(** X8. When all the commits were made within less than five minutes
    of each other, every commit after the first is a rapid commit. *)
Theorem rapidCommits_burst (tz : Z) (commits : list GitHubCommit) (ts : list Z) :
  commitTimes tz commits = map Some ts ->
  (forall x y, In x ts -> In y ts -> x - y < rapidThreshold) ->
  Part000.rapidCommits (Part000.analyzeCommitPatterns tz commits)
  = Z.max (Z.of_nat (List.length commits) - 1) 0 /\
  Part001.rapidCommits (Part001.analyzeCommitPatterns tz commits)
  = Z.max (Z.of_nat (List.length commits) - 1) 0.
Proof.
  intros E H.
  assert (R : countRapid (sortTimes (commitTimes tz commits))
              = Z.max (Z.of_nat (List.length commits) - 1) 0).
  { rewrite <- (commitTimes_length tz commits), <- (sortTimes_length (commitTimes tz commits)).
    apply countRapid_all. intros a b Ha Hb.
    apply (Permutation_in _ (Permutation_sym (sortTimes_is_Permutation _))) in Ha.
    apply (Permutation_in _ (Permutation_sym (sortTimes_is_Permutation _))) in Hb.
    rewrite E in Ha, Hb. apply in_map_iff in Ha, Hb.
    destruct Ha as [x [<- Hx]]. destruct Hb as [y [<- Hy]].
    simpl. apply Z.ltb_lt. apply H; assumption. }
  unfold Part000.analyzeCommitPatterns, Part001.analyzeCommitPatterns.
  cbn [Part000.rapidCommits Part001.rapidCommits]. split; exact R.
Qed.

Lemma rapidCommits_burst_witness :
  Part000.rapidCommits (Part000.analyzeCommitPatterns 0 burstCommits) = 19.
Proof.
  apply (@rapidCommits_burst 0 burstCommits
           (repeat 1746093600000 10 ++ repeat 1746093645000 10)).
  - vm_compute. reflexivity.
  - intros x y Hx Hy.
    assert (B : forall z, In z (repeat 1746093600000 10 ++ repeat 1746093645000 10) ->
                          1746093600000 <= z <= 1746093645000).
    { intros z Hz. apply in_app_or in Hz.
      destruct Hz as [Hz | Hz]; apply repeat_spec in Hz; subst z; lia. }
    apply B in Hx. apply B in Hy. unfold rapidThreshold. lia.
Defined.

Lemma farApart_Permutation (l l' : list (option Z)) :
  Permutation l l' ->
  ForallOrdPairs (fun a b => rapidThreshold <= Z.abs (compareTimes a b)) l ->
  ForallOrdPairs (fun a b => rapidThreshold <= Z.abs (compareTimes a b)) l'.
Proof.
  induction 1 as [| x l l' Hp IH | x y l | l l' l'' _ IH1 _ IH2]; intro H.
  - constructor.
  - inversion H as [| ? ? Hx Hl]; subst. constructor.
    + eapply Permutation_Forall; eassumption.
    + apply IH. exact Hl.
  - inversion H as [| ? ? Hy Hl]; subst.
    inversion Hl as [| ? ? Hx Hl']; subst.
    inversion Hy as [| ? ? Hyx Hyl]; subst.
    constructor; [constructor; [|exact Hx] | constructor; assumption].
    destruct x as [x|], y as [y|]; simpl in *; lia.
  - auto.
Qed.

Lemma countRapid_sparse (times : list (option Z)) :
  ascending times ->
  ForallOrdPairs (fun a b => rapidThreshold <= Z.abs (compareTimes a b)) times ->
  countRapid times = 0.
Proof.
  induction times as [| prev rest IH]; intros Ha Hf; [reflexivity|].
  destruct rest as [| cur rest']; [reflexivity|].
  change (countRapid (prev :: cur :: rest'))
    with ((if isRapid prev cur then 1 else 0) + countRapid (cur :: rest')).
  destruct Ha as [Hle Ha].
  inversion Hf as [| ? ? Hp Hl]; subst.
  rewrite (IH Ha Hl).
  inversion Hp as [| ? ? Hpc _]; subst.
  destruct prev as [a|], cur as [b|]; simpl in *; try reflexivity.
  destruct (Z.ltb_spec (b - a) rapidThreshold); [lia | reflexivity].
Qed.

(** X9. When any two commits are at least five minutes apart, there
    is no rapid commit. *)
Theorem rapidCommits_sparse (tz : Z) (commits : list GitHubCommit) (ts : list Z) :
  commitTimes tz commits = map Some ts ->
  ForallOrdPairs (fun x y => rapidThreshold <= Z.abs (x - y)) ts ->
  Part000.rapidCommits (Part000.analyzeCommitPatterns tz commits) = 0 /\
  Part001.rapidCommits (Part001.analyzeCommitPatterns tz commits) = 0.
Proof.
  intros E H.
  assert (R : countRapid (sortTimes (commitTimes tz commits)) = 0).
  { apply countRapid_sparse.
    - apply sortTimes_ascending. rewrite E. apply validTime_Some.
    - apply (farApart_Permutation (sortTimes_is_Permutation _)).
      rewrite E. clear E.
      induction H as [| x l Hx Hl IH]; simpl; constructor; [|exact IH].
      clear - Hx. induction Hx; simpl; constructor; assumption. }
  unfold Part000.analyzeCommitPatterns, Part001.analyzeCommitPatterns.
  cbn [Part000.rapidCommits Part001.rapidCommits]. split; exact R.
Qed.

Lemma rapidCommits_sparse_witness :
  Part000.rapidCommits (Part000.analyzeCommitPatterns 0 (fourCommits 2)) = 0.
Proof.
  apply (@rapidCommits_sparse 0 (fourCommits 2)
           [1748772000000; 1748858400000; 1748944800000; 1749031200000]).
  - vm_compute. reflexivity.
  - repeat constructor; vm_compute; discriminate.
Defined.

(** *** Thresholds in terms of the commits *)

(** [percentage v t > k] holds when [v / t] is above [k + 1/2] percent, and
    only when it is at least that. *)
Lemma percentage_gt (v t k : Z) :
  0 <= v <= t -> 0 < t < 2 ^ 44 ->
  (((2 * k + 1) * t < 200 * v -> (percentage v t >? k) = true) /\
   ((percentage v t >? k) = true -> (2 * k + 1) * t <= 200 * v)).
Proof.
  intros Hv Ht. pose proof (percentage_nearest Hv Ht) as H.
  split; intro G.
  - apply Z.gtb_lt. nia.
  - apply Z.gtb_lt in G. nia.
Qed.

..........

Scan the lines above for "(repeat 1746093600000 10 ++ repeat 1746093645000 10))." and for "change (countRapid (prev :: cur :: rest'))". Repeat exactly the line holding each of them and every line in between.

§ **ANSWER SECTION**
           (repeat 1746093600000 10 ++ repeat 1746093645000 10)).
  - vm_compute. reflexivity.
  - intros x y Hx Hy.
    assert (B : forall z, In z (repeat 1746093600000 10 ++ repeat 1746093645000 10) ->
                          1746093600000 <= z <= 1746093645000).
    { intros z Hz. apply in_app_or in Hz.
      destruct Hz as [Hz | Hz]; apply repeat_spec in Hz; subst z; lia. }
    apply B in Hx. apply B in Hy. unfold rapidThreshold. lia.
Defined.

Lemma farApart_Permutation (l l' : list (option Z)) :
  Permutation l l' ->
  ForallOrdPairs (fun a b => rapidThreshold <= Z.abs (compareTimes a b)) l ->
  ForallOrdPairs (fun a b => rapidThreshold <= Z.abs (compareTimes a b)) l'.
Proof.
  induction 1 as [| x l l' Hp IH | x y l | l l' l'' _ IH1 _ IH2]; intro H.
  - constructor.
  - inversion H as [| ? ? Hx Hl]; subst. constructor.
    + eapply Permutation_Forall; eassumption.
    + apply IH. exact Hl.
  - inversion H as [| ? ? Hy Hl]; subst.
    inversion Hl as [| ? ? Hx Hl']; subst.
    inversion Hy as [| ? ? Hyx Hyl]; subst.
    constructor; [constructor; [|exact Hx] | constructor; assumption].
    destruct x as [x|], y as [y|]; simpl in *; lia.
  - auto.
Qed.

Lemma countRapid_sparse (times : list (option Z)) :
  ascending times ->
  ForallOrdPairs (fun a b => rapidThreshold <= Z.abs (compareTimes a b)) times ->
  countRapid times = 0.
Proof.
  induction times as [| prev rest IH]; intros Ha Hf; [reflexivity|].
  destruct rest as [| cur rest']; [reflexivity|].
  change (countRapid (prev :: cur :: rest'))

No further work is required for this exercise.